Cult and underground film festival Sydney Underground Film Festival (SUFF) returns this September, continuing its tradition of celebrating bold, boundary-pushing independent cinema.
SUFF was established in 2007. It has since become a cornerstone of Sydney’s cultural scene, and the 2024 programme features a diverse line-up of feature films, documentaries and shorts challenging the status quo and exploring the fringes of cinematic expression.
“At SUFF, we’re all about celebrating the wild, the weird, and the wonderfully unexpected,” Festival Director Nathan Senn says. “This year’s festival will take you on a journey through cinema’s most daring corners —where anything can happen and usually does. Our line-up of films is a testament to the fearless creativity of filmmakers who dare to challenge, provoke, and entertain, and we can’t wait for our audience to join us for the ride.”
Opening things up this year is the 50th anniversary of ‘Female Trouble’ (1974). It’s John Waters’ anarchic twist on Hollywood melodrama, starring Divine as Dawn Davenport. It embraces the lurid mantra ‘crime is beauty’. For an even more immersive experience, attendees can check out scratch n’ sniff cards, which release specific scents at key moments in the film.
Then, as things come to an end, ‘Scala!!!’ (2023) will be the Closing Night film. It’s a wildly entertainment documentary from Ali Catterall and Jane Giles, telling the riotous inside story of the infamous sex, drugs and rock ’n’ roll cinema.
'The Organist'
Between the bookends you’ll find twisted black comedians like the Australian premiere of ‘Mother Father Sister Brother Frank’ (2024), depicting a suburban family’s murderous plot, and Andy Burkitt’s Melbourne-shot indie directorial debut ‘The Organist’ (2024).

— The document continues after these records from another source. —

(* ===== verification/Backoff.v ===== *)
(** * The delays of the default backoff (client/usbip-client/src/reconnect.rs)

    The documentation of [delay_for_attempt] promises 1, 2, 4, 8, 16 and then 30
    seconds, each with up to 25 percent of jitter.  Whatever number the generator
    draws, the delay computed in [f64] and rounded to nanoseconds keeps that
    promise to the nanosecond. *)

From Stdlib Require Import Floats.SpecFloat.
From S2P Require Import Prelude RustFloat FloatFacts FloatRound Reconnect.

(** The seconds of the documentation. *)
Definition documented_secs (attempt : Z) : Z := Z.min 30 (2 ^ attempt).

(** The default delays, whatever the limit of retries. *)
Definition default_delays_of (c : ReconnectConfig) : Prop :=
  initial_delay_secs c = initial_delay_secs reconnect_default
  /\ max_delay_secs c = max_delay_secs reconnect_default
  /\ backoff_multiplier c = backoff_multiplier reconnect_default.

(** What the rand crate documents of [gen_range(low..high)]. *)
Definition draws_in_range (draw : f64 -> f64 -> f64) : Prop := forall low high,
  valid low -> valid high -> finite low -> finite high -> f64_lt low high = true ->
  valid (draw low high) /\ finite (draw low high)
  /\ f64_le low (draw low high) = true /\ f64_lt (draw low high) high = true.

(** ** Powers of two *)

Lemma large_power n : 1024 <= n -> f64_of_Z (2 ^ n) = S754_infinity false.
Proof.
  intros Hn. pose proof (Z.pow_pos_nonneg 2 n ltac:(lia) ltac:(lia)) as Hpos. unfold f64_of_Z, binary_normalize, binary_round.
  destruct (2 ^ n) as [|p|p] eqn:Ep; [lia| |lia].
  assert (Hd : Zpos (digits2_pos p) = n + 1).
  { apply digits_unique; [|lia]. rewrite <- Ep. replace (n + 1 - 1) with n by lia. rewrite Z.pow_add_r by lia. lia. }
  rewrite Hd, fexp_normal by lia. unfold shl_align. destruct (n + 1 + 0 - 53 - 0) as [|q|q] eqn:Eq; [lia| |lia].
  unfold binary_round_aux. rewrite shr_fexp_pos by lia. cbn [shr_m shifted].
  fold (rounded (Zpos p) (Zpos (digits2_pos p) - 53)). pose proof (rounded_53 p ltac:(lia)) as HR. rewrite Hd in *.
  destruct (rounded (Zpos p) (n + 1 - 53)) as [|r|r]; [lia| |lia]. destruct (Z.eq_dec (Zpos r) (2 ^ 53)) as [Hc|Hc].
  - injection Hc as ->. rewrite shr_fexp_pos by (simpl; lia). cbn [shr_m shifted].
    change (_ / 2 ^ _) with (Zpos (2 ^ 52)). change (digits2_pos _) with 54%positive.
    by replace (_ <=? emax - prec) with false by (unfold emax, prec; lia).
  - assert (Hr : Zpos (digits2_pos r) = 53) by (apply digits_unique; [simpl Z.sub; lia|done]).
    rewrite shr_fexp_short by lia. cbn [shr_m]. by replace (_ <=? emax - prec) with false by (unfold emax, prec; lia).
Qed.

Lemma capped_power n : 0 <= n ->
  f64_min (f64_mul (f64_of_Z 1) (f64_of_Z (2 ^ n))) (f64_of_Z 30) = f64_of_Z (documented_secs n).
Proof.
  intros Hn. unfold documented_secs. destruct (Z.le_gt_cases 1024 n) as [Hl|Hs].
  - rewrite large_power by done. assert (2 ^ 1024 <= 2 ^ n) by (by apply Z.pow_le_mono_r).
    rewrite Z.min_l by lia. reflexivity.
  - assert (H : forallb (fun n => bool_decide (f64_min (f64_mul (f64_of_Z 1) (f64_of_Z (2 ^ n))) (f64_of_Z 30)
        = f64_of_Z (Z.min 30 (2 ^ n)))) (map Z.of_nat (seq 0 1024)) = true) by (vm_compute; reflexivity).
    rewrite forallb_forall in H. eapply bool_decide_eq_true_1, (H n). rewrite in_map_iff. exists (Z.to_nat n).
    split; [lia|apply in_seq; lia].
Qed.

(** ** The jitter and the nanoseconds *)

Definition delay_cases : list Z := [1; 2; 4; 8; 16; 30].

Lemma documented_cases n : 0 <= n -> In (documented_secs n) delay_cases.
Proof.
  intros Hn. unfold documented_secs. destruct (Z.le_gt_cases 5 n).
  - pose proof (Z.pow_le_mono_r 2 5 n ltac:(lia) ltac:(lia)). rewrite Z.min_l by lia. simpl. tauto.
  - assert (n = 0 \/ n = 1 \/ n = 2 \/ n = 3 \/ n = 4) as [-> |[-> |[-> |[-> | ->]]]] by lia; simpl; tauto.
Qed.

Lemma quarter_of s : In s delay_cases -> f64_mul (f64_of_Z s) (f64_ratio 1 4) = f64_ratio s 4.
Proof. simpl. intros H. by repeat (destruct H as [<-|H]; [vm_compute|]). Qed.

Lemma opp_fixed x : finite x -> valid x -> finite (f64_neg x) /\ valid (f64_neg x) /\ fixed (f64_neg x) = - fixed x.
Proof.
  destruct x as [s|s| |s m e]; try done. intros _ Hv. split; [done|]. split; [done|]. unfold f64_neg, SFopp, fixed.
  destruct s; cbn [negb]; rewrite <- Z.mul_opp_l; done.
Qed.

(** Nanoseconds to nearest even, between bounds in quarters of a second. *)
Lemma from_secs_bounds x lo hi : valid x -> f64_finite_pos x -> 0 < lo -> hi < 2 ^ 10 ->
  lo * 2 ^ 1072 <= fixed x <= hi * 2 ^ 1072 ->
  exists ns, from_secs_f64 x = Returns ns /\ lo * 250000000 <= ns <= hi * 250000000.
Proof.
  destruct x as [s|s| |[] m e]; try done. intros Hv _ Hlo Hhi. unfold fixed. intros [H1 H2].
  pose proof (valid_finite _ _ _ Hv) as (He & Hm & Hn).
  assert (Hneg : e <= -40).
  { destruct Hn as [Hn|]; [|lia]. apply Z.nlt_ge. intros Hlt.
    assert (2 ^ 52 * 2 ^ 1035 <= Zpos m * 2 ^ (e + 1074)) by (apply Z.mul_le_mono_nonneg; [lia|done|lia|apply Z.pow_le_mono_r; lia]).
    assert (hi * 2 ^ 1072 <= 2 ^ 10 * 2 ^ 1072) by (apply Z.mul_le_mono_nonneg_r; lia).
    rewrite <- !Z.pow_add_r in * by lia. assert (2 ^ (10 + 1072) < 2 ^ (52 + 1035)) by (apply Z.pow_lt_mono_r; lia). lia. }
  assert (Hd : lo * 2 ^ (- e) <= 4 * Zpos m <= hi * 2 ^ (- e)).
  { assert (Hp : 2 ^ 1072 = 2 ^ (- e - 2) * 2 ^ (e + 1074)) by (rewrite <- Z.pow_add_r by lia; f_equal; lia).
    assert (Hq : 2 ^ (- e) = 4 * 2 ^ (- e - 2)) by (rewrite <- (Z.pow_add_r 2 2) by lia; f_equal; lia).
    rewrite Hp in *. pose proof (Z.pow_pos_nonneg 2 (e + 1074) ltac:(lia) ltac:(lia)) as Hs. rewrite Hq.
    set (q := 2 ^ (- e - 2)) in *. set (s := 2 ^ (e + 1074)) in *. rewrite Z.mul_assoc in *.
    apply Z.mul_le_mono_pos_r in H1; [|done]. apply Z.mul_le_mono_pos_r in H2; [|done]. lia. }
  unfold from_secs_f64. replace (0 <=? e) with false by lia. pose proof (Z.pow_pos_nonneg 2 (- e) ltac:(lia) ltac:(lia)) as Hpos.
  set (d := 2 ^ (- e)) in *. set (n := Zpos m * 1000000000).
  pose proof (Z.div_mod n d ltac:(lia)) as Hdm. pose proof (Z.mod_pos_bound n d Hpos) as Hr.
  set (q := n / d) in *. set (r := n mod d) in *.
  assert (Hnb : lo * 250000000 * d <= n <= hi * 250000000 * d) by lia. clearbody n q r.
  assert (Hq : lo * 250000000 <= q <= hi * 250000000) by nia.
  set (ns := if _ : bool then q else q + 1). assert (Hns : lo * 250000000 <= ns <= hi * 250000000).
  { subst ns. destruct (Z.ltb_spec (2 * r) d); [done|]. simpl. case_match; [done|]. nia. }
  clearbody ns. exists ns. replace (ns <? 2 ^ 64 * 1000000000) with true by lia. done.
Qed.

Section Delay.
Context (powi : f64 -> Z -> f64) (draw : f64 -> f64 -> f64).
Hypothesis powi_two : forall n, 0 <= n < 2 ^ 31 -> powi (f64_of_Z 2) n = f64_of_Z (2 ^ n).
Hypothesis draw_ok : draws_in_range draw.

Lemma capped_default c n : default_delays_of c -> 0 <= n < 2 ^ 31 ->
  capped_secs powi c n = f64_of_Z (documented_secs n).
Proof.
  intros (Hi & Hm & Hb) Hn. unfold capped_secs. rewrite Hi, Hm, Hb. unfold to_i32.
  rewrite wrap_small by lia. replace (n <? 2 ^ 31) with true by lia. simpl. rewrite powi_two by lia. apply capped_power. lia.
Qed.

(** The delay before it is rounded to nanoseconds. *)
Lemma jitter_bounds s : In s delay_cases ->
  exists j, gen_range draw (f64_neg (f64_ratio s 4)) (f64_ratio s 4) = Returns j
  /\ valid (f64_add (f64_of_Z s) j) /\ f64_finite_pos (f64_add (f64_of_Z s) j)
  /\ 3 * s * 2 ^ 1072 <= fixed (f64_add (f64_of_Z s) j) <= 5 * s * 2 ^ 1072.
Proof.
  intros Hs. assert (Hb : 0 < s <= 30) by (simpl in Hs; lia).
  destruct (quarter_fixed s ltac:(lia)) as (Qv & Qf & Qx). destruct (opp_fixed _ Qf Qv) as (Nf & Nv & Nx).
  destruct (f64_of_Z_fixed s ltac:(lia)) as (Cv & Cf & Cx).
  assert (HP : 2 ^ 60 <= 2 ^ 1072 /\ 2 ^ 1072 * 2 ^ 40 < 2 ^ 2000) by (vm_compute; done).
  assert (Hlt : f64_lt (f64_neg (f64_ratio s 4)) (f64_ratio s 4) = true)
    by (rewrite fixed_lt by done; rewrite Nx, Qx; apply Z.ltb_lt; lia).
  unfold gen_range. rewrite Hlt. eexists. split; [done|].
  destruct (draw_ok _ _ Nv Qv Nf Qf Hlt) as (Jv & Jf & J1 & J2). rewrite fixed_le, fixed_lt in * by done.
  rewrite Nx, Qx in *. apply Z.leb_le in J1. apply Z.ltb_lt in J2. change (2 ^ 1074) with (4 * 2 ^ 1072) in Cx.
  set (j := draw _ _) in *. clearbody j.
  destruct (add_rounds (f64_of_Z s) j Cv Jv Cf Jf) as [[Tf Tv Tge Tle] Tp].
  { rewrite Cx. destruct HP. set (Q := 2 ^ 2000) in *. set (P := 2 ^ 1072) in *. clearbody P Q. nia. }
  split; [done|]. split; [done|].
  destruct (quarter_fixed (3 * s) ltac:(lia)) as (Lv & Lf & Lx). destruct (quarter_fixed (5 * s) ltac:(lia)) as (Uv & Uf & Ux).
  rewrite <- Lx, <- Ux. split; [apply Tge|apply Tle]; try done; lia.
Qed.

Lemma delay_bounds c n : default_delays_of c -> 0 <= n < 2 ^ 31 ->
  exists d, delay_for_attempt powi draw c n = Returns d
  /\ 3 * documented_secs n * 250000000 <= d <= 5 * documented_secs n * 250000000.
Proof.
  intros Hc Hn. pose proof (documented_cases n ltac:(lia)) as Hs. unfold delay_for_attempt.
  rewrite capped_default by done. set (s := documented_secs n) in *. rewrite quarter_of by done.
  assert (Hb : 0 < s <= 30) by (simpl in Hs; lia).
  destruct (jitter_bounds s Hs) as (j & -> & Tv & Tp & Tb). set (t := f64_add _ _) in *.
  assert (f64_max t (f64_ratio 1 10) = t) as ->.
  { unfold f64_max. replace (f64_is_nan t) with false by (by destruct t). rewrite fixed_le; [|done..|by destruct t].
    replace (_ <=? _) with true; [done|]. symmetry. apply Z.leb_le, (Z.le_trans _ (3 * 2 ^ 1072)); [by vm_compute|lia]. }
  apply from_secs_bounds; [done|done|lia|lia|done].
Qed.

(** The retry limit needs no further assumption on the delays. *)
Lemma schedule_delays_defined c n : default_delays_of c -> n <= 2 ^ 31 -> delays_defined powi draw c n.
Proof. intros Hc Hn a Ha. destruct (delay_bounds c a Hc ltac:(lia)) as (d & -> & _). by exists d. Qed.

(** C30: the backoff keeps its documented schedule. With the default delays and any
    limit of retries, whatever the generator draws from the range it is given, the
    delay of the n-th attempt exists, is within 25 percent of 1, 2, 4, 8, 16 or 30
    seconds, exactly to the nanosecond, and each of the first five delays is longer
    than the one before. *)
Theorem backoff_schedule c n : default_delays_of c -> 0 <= n < 2 ^ 31 - 1 ->
  exists d d', delay_for_attempt powi draw c n = Returns d /\ delay_for_attempt powi draw c (n + 1) = Returns d'
  /\ 3 * documented_secs n * 1000000000 <= 4 * d <= 5 * documented_secs n * 1000000000
  /\ (n < 5 -> d < d').
Proof.
  intros Hc Hn. destruct (delay_bounds c n Hc ltac:(lia)) as (d & -> & Hd).
  destruct (delay_bounds c (n + 1) Hc ltac:(lia)) as (d' & -> & Hd'). exists d, d'. repeat split; [lia..|].
  intros H5. assert (n = 0 \/ n = 1 \/ n = 2 \/ n = 3 \/ n = 4) as [-> |[-> |[-> |[-> | ->]]]] by lia;
    unfold documented_secs in *; simpl in Hd, Hd'; lia.
Qed.
End Delay.

(** ** An instance *)

(** Powers of two exactly, others by repeated multiplication; the lower bound drawn. *)
Definition powi_two_exact (x : f64) (n : Z) : f64 :=
  if bool_decide (x = f64_of_Z 2) then f64_of_Z (2 ^ n) else powi_mul x n.
Definition draw_low (low high : f64) : f64 := low.

Lemma powi_two_ok n : 0 <= n < 2 ^ 31 -> powi_two_exact (f64_of_Z 2) n = f64_of_Z (2 ^ n).
Proof. intros _. unfold powi_two_exact. by rewrite bool_decide_eq_true_2. Qed.

Lemma draw_low_ok : draws_in_range draw_low.
Proof.
  intros low high Hl Hh Fl Fh H. unfold draw_low. repeat split; [done..| |done]. apply f64_le_refl. by destruct low.
Qed.

Lemma backoff_schedule_witness :
  exists d d', delay_for_attempt powi_two_exact draw_low (with_max_retries 7) 3 = Returns d
  /\ delay_for_attempt powi_two_exact draw_low (with_max_retries 7) 4 = Returns d'
  /\ 3 * 8 * 1000000000 <= 4 * d <= 5 * 8 * 1000000000 /\ (3 < 5 -> d < d').
Proof.
  apply (backoff_schedule powi_two_exact draw_low powi_two_ok draw_low_ok (with_max_retries 7) 3); [|lia].
  by repeat split.
Defined.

Lovers of real-life stories will be satisfied via documentaries exploring resilience and defiance, including ‘Michel Gondry: Do It Yourself’ (2023), highlighting the filmmaker’s inventing DIY approach; Brandon Spivey’s ‘Crass: The Sound Of Free Speech’ (2023), chronicling the punk band’s fight for artistic freedom; and Jason Summers’ ‘I Should Have Been Dead Years Ago’ (2024), profiling Stu Spasm from Lubricated Goat.
‘The Lies We Tell Ourselves’ explores self-deception and quests for truth, while Quentin Dupieux’s ’Daaaaaali!’ delves into the life of Salvador Dali, and ‘The Hyperboreans’ investigates the legends and historical tales shaping our cultural narratives.
Musical comedy and pseudo-autobiography ‘Can’t Stop The Music’ from Nancy Walker follows the rise of the Village People, as they navigate the music industry and the challenges of fame.
SUFF will host the New South Wales premiere of Bruce LaBruce’s ‘The Visitor’, a brilliantly depraved, queer, subversive romp set in contemporary London and paying homage to Pier Paolo Pasolini’s ‘Teorema’.
'Mother Father Sister Brother Frank'
Award-winning Italian director Mitzi Peirone’s horror-thriller adaptation of Don Roff’s ‘Saint Clare’ starring Bella Thorn takes audiences to a small town, where a woman is being haunted by voices and her past.
There are a few Australian premieres taking place at this year’s festival too – including ‘Sacramento’ starring Kristen Stewart, Michael Cera and Maya Erskine, and ‘RATS!’ by Karl Fry and Maxwell Nalevansky.
Fans of conversations can attend retrospective Q&A sessions exploring the careers of George and Charis Schwartz – pioneers of erotic filmmaking in the 1970s – with Charis in attendance; and artist/filmmaker Jill Westwood from industrial noise-performance phenomenon Fistf… (1981-4), one of very few women-led groups of the era, who challenged codes of male domination.
Shorts get a look in too of course – with an offering not for the faint-of-heart in WTF!, expressions of sexuality in LOVE/SICK, shorts from the vanguard renegades of Australian independent cinema in HOMEBAKED SHORTS, eye-opening, bite-sized documentaries in STRANGER THAN FICTION, and the return of the TAKE48 Film Challenge.
Check out the full programme.
The 2024 Sydney Underground Film Festival is on from 12-15 September.